» **WHAT YOU HAVE TO DO**
Check every line of the listing below for "drop", and report how many lines have it, as a number with nothing more.

» **THE RECORDS**
(* ===== verification/Currency.v ===== *)
(** Exchange rates (app/services/currency_service.py): the stored rates, the lookup of
    the rate of a day and the conversion to Jamaican dollars.

    The table is a map from code and date to a row; the constraints of its columns are
    those of the database dump (backups/pre_lastmile_2025_12_22.sql).  Dates are day
    numbers.  A decimal is finite; [None] where [Decimal(str(amount))] does not parse.
    Database errors other than the constraints and the log are left out, and no other
    change is pending in the session when a rate is stored.

    What the stored exchange rates promise: the rows stay within their constraints, a
    rate that was stored is the one that is read, and a conversion is exact up to 28
    digits. *)
From stdpp Require Import strings gmap.
From Stdlib Require Import String.
From S2P Require Import Prelude PyStr ParamValidation Columns Catalogue.

(** * decimal *)

(** [coef * 10 ^ expo]. *)
Record Dec := mkDec { coef : Z; expo : Z }.

Definition PRECISION : Z := 28.

(** The decimal digits of a number, at most [fuel]. *)
Fixpoint digits (fuel : nat) (n : Z) : Z :=
  match fuel with O => 0 | S fuel' => if n =? 0 then 0 else 1 + digits fuel' (n / 10) end.

Definition digit_length (n : Z) : Z := digits (Z.to_nat (Z.log2 n) + 1) n.

(** [n / m] to the nearest, halves to the even one, for [0 ≤ n]. *)
Definition half_even (n m : Z) : Z :=
  let q := n / m in let r := n mod m in
  if (2 * r <? m) || ((2 * r =? m) && Z.even q) then q else q + 1.

(** A product in the default context: 28 digits, half to even. *)
Definition to_precision (d : Dec) : Dec :=
  let drop := digit_length (Z.abs (coef d)) - PRECISION in
  if drop <=? 0 then d
  else
    let q := half_even (Z.abs (coef d)) (10 ^ drop) in
    if q =? 10 ^ PRECISION then mkDec (Z.sgn (coef d) * 10 ^ (PRECISION - 1)) (expo d + drop + 1)
    else mkDec (Z.sgn (coef d) * q) (expo d + drop).

Definition dec_mul (a b : Dec) : Dec := to_precision (mkDec (coef a * coef b) (expo a + expo b)).

(** * The table *)

Definition SCALE : Z := 8.

Record CurrencyRate := mkCurrencyRate {
  cr_rate_to_jmd : Z;        (* in units of the eighth decimal *)
  cr_source : string;
  cr_create_dtime : Z;
}.

Abbreviation Rates := (gmap (string * Z) CurrencyRate).

(** A number stored in a numeric column with eight decimals, halves away from zero. *)
Definition rate_units (d : Dec) : Z :=
  let k := expo d + SCALE in
  if 0 <=? k then coef d * 10 ^ k
  else let m := 10 ^ (- k) in Z.sgn (coef d) * ((2 * Z.abs (coef d) + m) / (2 * m)).

Section service.
Context {L : Locale}.

Definition rate_row_ok (currency_code : string) (row : CurrencyRate) : bool :=
  varchar 3 currency_code && bool_decide (currency_code = db_upper currency_code) &&
  (0 <? cr_rate_to_jmd row) && (cr_rate_to_jmd row <? 10 ^ 18) && varchar 50 (cr_source row).

(** [currency_code.upper().strip()]. *)
Definition normal_code (currency_code : string) : string := strip (upper currency_code).

Definition JMD : string := "JMD".

Definition one : Dec := mkDec 1 0.

Definition rate_value (row : CurrencyRate) : Dec := mkDec (cr_rate_to_jmd row) (- SCALE).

» **REPLY TO THE EXERCISE**
5